**Problem requirements:** Your job is to set down the stretch of entries that opens with the line containing "(** ** Helpers of src/handlers/swap.ts *)" and closes with the line containing "else q ← BigInt.div". Keep both end lines, copy each exactly, and add nothing.
-------
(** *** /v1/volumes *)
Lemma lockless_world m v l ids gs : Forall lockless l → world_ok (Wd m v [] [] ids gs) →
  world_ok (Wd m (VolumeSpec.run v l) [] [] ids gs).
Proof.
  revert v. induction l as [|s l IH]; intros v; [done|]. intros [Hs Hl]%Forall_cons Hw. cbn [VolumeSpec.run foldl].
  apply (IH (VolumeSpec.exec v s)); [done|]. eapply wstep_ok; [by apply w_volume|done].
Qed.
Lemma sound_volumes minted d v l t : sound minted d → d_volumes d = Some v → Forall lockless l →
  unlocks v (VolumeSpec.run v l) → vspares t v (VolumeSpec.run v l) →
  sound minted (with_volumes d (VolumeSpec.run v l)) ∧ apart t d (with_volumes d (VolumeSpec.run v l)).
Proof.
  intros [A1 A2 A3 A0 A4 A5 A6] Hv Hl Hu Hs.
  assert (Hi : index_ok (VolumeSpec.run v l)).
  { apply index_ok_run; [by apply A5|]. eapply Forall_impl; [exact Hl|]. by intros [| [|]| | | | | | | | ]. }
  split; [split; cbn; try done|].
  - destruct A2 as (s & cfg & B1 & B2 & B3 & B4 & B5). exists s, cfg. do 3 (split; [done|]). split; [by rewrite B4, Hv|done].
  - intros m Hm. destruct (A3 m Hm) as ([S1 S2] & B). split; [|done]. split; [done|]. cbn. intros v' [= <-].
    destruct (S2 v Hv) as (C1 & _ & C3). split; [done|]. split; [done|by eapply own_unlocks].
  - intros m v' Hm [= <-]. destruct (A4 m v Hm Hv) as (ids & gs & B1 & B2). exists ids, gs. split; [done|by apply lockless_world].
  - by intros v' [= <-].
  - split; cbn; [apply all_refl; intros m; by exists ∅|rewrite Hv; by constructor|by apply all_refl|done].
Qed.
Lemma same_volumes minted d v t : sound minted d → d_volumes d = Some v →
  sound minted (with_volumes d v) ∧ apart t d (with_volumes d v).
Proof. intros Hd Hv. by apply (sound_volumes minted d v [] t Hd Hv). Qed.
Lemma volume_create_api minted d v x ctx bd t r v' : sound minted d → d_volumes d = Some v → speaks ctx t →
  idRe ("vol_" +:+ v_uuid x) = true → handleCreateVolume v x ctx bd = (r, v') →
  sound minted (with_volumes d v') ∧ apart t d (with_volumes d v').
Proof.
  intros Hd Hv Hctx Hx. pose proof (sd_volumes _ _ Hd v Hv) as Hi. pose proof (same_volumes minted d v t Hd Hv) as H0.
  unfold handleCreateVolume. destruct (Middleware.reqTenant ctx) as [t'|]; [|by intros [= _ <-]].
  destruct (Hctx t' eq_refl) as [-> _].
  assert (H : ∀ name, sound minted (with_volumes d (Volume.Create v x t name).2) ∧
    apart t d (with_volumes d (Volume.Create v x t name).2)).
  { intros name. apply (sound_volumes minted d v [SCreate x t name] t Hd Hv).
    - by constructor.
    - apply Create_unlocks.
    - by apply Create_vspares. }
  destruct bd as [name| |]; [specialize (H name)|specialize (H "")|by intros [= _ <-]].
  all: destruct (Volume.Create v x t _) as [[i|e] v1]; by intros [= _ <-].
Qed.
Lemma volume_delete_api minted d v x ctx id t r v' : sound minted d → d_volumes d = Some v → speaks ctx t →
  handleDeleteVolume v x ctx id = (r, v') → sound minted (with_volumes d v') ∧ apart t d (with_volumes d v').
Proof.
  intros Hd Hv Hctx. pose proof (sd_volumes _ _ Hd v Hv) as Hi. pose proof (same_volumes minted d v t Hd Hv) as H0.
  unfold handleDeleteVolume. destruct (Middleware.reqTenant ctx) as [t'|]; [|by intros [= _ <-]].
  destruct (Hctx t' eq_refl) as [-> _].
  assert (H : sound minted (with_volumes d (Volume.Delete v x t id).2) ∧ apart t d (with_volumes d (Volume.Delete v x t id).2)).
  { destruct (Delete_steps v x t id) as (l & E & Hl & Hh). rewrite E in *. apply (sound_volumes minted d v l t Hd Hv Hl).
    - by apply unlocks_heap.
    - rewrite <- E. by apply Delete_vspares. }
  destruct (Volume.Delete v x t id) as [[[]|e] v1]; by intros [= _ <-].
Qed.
-------
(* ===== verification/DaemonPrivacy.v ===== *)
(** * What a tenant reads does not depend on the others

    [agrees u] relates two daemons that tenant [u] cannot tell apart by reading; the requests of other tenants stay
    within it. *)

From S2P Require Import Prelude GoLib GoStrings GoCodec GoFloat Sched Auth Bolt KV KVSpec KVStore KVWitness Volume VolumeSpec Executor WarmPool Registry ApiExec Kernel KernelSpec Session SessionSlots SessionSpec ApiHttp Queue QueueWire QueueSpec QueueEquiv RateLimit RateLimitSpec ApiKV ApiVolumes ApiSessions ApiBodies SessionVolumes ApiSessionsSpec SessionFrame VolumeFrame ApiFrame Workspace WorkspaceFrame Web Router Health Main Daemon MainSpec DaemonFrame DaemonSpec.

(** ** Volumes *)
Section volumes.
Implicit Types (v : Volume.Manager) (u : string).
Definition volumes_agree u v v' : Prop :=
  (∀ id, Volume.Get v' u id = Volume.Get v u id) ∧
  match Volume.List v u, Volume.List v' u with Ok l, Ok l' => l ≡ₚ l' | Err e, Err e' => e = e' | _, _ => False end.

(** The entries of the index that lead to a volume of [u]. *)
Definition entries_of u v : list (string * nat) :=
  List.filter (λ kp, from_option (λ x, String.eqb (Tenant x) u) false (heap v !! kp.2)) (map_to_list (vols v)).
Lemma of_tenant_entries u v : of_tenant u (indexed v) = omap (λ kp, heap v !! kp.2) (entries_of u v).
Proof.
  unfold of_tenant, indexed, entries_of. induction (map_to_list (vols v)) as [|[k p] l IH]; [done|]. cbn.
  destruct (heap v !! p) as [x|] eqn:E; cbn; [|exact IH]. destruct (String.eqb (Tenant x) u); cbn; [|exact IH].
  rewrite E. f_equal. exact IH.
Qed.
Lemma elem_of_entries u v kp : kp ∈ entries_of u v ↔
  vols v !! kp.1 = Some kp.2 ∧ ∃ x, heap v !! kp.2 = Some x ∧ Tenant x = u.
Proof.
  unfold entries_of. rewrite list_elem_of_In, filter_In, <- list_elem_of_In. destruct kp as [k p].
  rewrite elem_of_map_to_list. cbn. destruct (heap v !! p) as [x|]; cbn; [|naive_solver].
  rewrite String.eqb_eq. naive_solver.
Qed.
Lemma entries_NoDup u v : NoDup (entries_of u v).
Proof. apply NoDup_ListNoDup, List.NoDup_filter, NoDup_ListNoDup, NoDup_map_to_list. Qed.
-------
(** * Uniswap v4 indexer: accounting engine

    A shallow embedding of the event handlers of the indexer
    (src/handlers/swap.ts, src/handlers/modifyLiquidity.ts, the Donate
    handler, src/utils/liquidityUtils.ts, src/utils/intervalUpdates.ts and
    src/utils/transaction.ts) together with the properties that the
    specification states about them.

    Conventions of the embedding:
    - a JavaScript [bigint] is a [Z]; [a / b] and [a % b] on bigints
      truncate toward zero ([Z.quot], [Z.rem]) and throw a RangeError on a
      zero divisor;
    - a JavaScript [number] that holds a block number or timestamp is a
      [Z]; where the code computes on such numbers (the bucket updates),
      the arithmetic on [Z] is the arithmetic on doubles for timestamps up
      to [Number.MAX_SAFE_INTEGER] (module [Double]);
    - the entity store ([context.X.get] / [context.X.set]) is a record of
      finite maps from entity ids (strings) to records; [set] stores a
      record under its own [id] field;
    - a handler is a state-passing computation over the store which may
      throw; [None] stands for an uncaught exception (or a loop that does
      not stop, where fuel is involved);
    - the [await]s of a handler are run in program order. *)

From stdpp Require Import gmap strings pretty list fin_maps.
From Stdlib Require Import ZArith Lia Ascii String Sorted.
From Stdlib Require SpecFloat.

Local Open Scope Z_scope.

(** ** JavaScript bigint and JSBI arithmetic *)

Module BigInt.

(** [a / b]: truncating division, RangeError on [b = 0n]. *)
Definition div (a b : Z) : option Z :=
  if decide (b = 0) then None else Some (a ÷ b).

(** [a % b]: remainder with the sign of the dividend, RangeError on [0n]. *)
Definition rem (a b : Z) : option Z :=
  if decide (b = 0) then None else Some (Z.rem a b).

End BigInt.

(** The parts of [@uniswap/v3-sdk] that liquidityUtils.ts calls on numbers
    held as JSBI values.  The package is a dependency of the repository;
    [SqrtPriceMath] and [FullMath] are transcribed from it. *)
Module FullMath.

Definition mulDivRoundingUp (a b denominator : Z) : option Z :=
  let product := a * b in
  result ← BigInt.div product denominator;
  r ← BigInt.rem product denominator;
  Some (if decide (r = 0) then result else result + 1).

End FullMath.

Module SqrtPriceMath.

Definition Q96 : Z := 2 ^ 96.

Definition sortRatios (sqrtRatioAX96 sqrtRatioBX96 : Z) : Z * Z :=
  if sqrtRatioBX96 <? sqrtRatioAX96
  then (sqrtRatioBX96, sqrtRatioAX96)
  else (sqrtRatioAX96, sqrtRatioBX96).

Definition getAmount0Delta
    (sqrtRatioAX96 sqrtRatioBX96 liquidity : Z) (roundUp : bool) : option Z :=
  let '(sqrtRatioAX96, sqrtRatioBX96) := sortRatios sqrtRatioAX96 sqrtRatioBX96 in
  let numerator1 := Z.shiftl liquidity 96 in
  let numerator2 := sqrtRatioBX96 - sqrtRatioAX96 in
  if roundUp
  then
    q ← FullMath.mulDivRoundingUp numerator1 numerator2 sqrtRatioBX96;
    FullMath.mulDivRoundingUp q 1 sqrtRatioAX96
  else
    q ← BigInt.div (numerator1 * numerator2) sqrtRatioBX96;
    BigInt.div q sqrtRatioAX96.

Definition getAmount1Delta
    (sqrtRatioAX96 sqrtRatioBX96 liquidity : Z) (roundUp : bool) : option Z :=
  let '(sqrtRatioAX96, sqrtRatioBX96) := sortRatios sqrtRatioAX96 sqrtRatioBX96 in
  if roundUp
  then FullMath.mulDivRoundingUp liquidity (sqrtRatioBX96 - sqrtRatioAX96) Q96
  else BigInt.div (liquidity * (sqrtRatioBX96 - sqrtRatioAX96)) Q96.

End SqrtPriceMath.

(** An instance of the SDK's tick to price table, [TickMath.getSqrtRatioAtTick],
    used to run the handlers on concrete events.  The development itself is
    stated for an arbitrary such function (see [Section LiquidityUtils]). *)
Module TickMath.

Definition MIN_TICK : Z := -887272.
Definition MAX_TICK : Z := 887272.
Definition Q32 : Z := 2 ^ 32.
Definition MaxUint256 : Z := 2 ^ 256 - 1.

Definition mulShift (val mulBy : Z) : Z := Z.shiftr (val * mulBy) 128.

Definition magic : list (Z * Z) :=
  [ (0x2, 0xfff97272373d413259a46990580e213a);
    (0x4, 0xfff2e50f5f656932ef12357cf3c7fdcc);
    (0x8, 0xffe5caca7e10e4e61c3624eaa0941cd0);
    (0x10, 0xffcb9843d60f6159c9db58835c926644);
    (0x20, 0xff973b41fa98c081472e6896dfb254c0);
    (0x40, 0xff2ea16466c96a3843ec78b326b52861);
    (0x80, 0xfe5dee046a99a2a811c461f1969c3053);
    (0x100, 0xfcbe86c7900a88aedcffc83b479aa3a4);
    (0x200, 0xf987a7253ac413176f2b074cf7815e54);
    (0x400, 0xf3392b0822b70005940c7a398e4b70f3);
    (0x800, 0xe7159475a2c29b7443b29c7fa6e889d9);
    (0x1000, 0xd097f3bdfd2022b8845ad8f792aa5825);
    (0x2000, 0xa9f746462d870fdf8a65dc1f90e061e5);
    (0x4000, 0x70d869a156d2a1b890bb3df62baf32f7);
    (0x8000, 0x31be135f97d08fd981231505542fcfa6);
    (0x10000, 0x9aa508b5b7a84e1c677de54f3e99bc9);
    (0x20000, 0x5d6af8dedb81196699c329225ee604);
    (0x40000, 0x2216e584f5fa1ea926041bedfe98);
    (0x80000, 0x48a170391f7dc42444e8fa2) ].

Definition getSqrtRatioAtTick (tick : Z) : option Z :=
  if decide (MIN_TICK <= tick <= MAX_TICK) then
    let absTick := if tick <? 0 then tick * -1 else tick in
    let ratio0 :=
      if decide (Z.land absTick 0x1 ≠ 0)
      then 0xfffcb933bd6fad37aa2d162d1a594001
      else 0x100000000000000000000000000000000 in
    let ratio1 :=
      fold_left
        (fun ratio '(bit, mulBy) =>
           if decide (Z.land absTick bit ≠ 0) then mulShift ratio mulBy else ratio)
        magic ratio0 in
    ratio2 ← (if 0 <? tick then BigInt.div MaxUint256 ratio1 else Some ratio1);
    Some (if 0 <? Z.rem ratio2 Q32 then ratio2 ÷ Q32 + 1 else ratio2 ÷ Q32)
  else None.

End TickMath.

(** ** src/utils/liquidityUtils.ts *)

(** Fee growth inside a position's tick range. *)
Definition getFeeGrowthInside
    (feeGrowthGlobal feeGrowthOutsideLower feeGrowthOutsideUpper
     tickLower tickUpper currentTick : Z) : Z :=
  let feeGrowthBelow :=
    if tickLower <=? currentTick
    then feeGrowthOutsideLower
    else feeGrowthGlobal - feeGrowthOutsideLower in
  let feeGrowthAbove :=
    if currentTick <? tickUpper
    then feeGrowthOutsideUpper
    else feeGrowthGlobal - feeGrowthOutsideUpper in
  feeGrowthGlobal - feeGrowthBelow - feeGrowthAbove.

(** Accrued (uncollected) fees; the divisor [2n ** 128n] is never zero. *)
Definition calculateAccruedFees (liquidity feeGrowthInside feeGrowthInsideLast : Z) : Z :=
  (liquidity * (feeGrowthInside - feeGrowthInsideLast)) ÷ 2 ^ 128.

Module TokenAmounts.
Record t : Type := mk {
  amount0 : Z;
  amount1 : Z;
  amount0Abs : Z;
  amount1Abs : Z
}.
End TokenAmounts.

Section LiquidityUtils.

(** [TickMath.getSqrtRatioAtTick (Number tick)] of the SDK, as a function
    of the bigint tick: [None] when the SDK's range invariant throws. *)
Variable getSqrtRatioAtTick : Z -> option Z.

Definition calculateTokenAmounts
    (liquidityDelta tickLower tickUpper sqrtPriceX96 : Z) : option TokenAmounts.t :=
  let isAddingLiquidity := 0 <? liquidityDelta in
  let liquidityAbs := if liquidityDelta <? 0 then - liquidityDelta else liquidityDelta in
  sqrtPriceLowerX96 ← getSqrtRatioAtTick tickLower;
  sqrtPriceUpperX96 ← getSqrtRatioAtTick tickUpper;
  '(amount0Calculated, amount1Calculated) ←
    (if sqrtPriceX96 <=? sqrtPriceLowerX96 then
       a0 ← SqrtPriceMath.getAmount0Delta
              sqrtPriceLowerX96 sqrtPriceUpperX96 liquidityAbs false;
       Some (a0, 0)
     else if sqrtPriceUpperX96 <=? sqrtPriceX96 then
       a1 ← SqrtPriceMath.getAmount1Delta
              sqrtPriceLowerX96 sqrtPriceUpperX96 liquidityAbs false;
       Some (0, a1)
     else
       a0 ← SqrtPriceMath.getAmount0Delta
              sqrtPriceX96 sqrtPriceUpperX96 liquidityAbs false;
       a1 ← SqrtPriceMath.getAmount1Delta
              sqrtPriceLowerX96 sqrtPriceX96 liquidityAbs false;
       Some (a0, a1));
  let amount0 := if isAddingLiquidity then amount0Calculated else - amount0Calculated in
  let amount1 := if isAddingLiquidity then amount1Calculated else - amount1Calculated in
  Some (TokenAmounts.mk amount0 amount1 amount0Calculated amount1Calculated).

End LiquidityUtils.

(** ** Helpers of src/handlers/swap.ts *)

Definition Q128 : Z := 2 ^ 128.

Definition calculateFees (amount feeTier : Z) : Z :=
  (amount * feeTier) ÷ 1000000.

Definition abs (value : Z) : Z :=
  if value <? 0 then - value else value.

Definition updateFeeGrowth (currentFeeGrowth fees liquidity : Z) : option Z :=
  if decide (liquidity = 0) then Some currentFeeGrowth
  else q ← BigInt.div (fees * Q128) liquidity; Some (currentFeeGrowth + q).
-------
**Response:**
(** ** Helpers of src/handlers/swap.ts *)

Definition Q128 : Z := 2 ^ 128.

Definition calculateFees (amount feeTier : Z) : Z :=
  (amount * feeTier) ÷ 1000000.

Definition abs (value : Z) : Z :=
  if value <? 0 then - value else value.

Definition updateFeeGrowth (currentFeeGrowth fees liquidity : Z) : option Z :=
  if decide (liquidity = 0) then Some currentFeeGrowth
  else q ← BigInt.div (fees * Q128) liquidity; Some (currentFeeGrowth + q).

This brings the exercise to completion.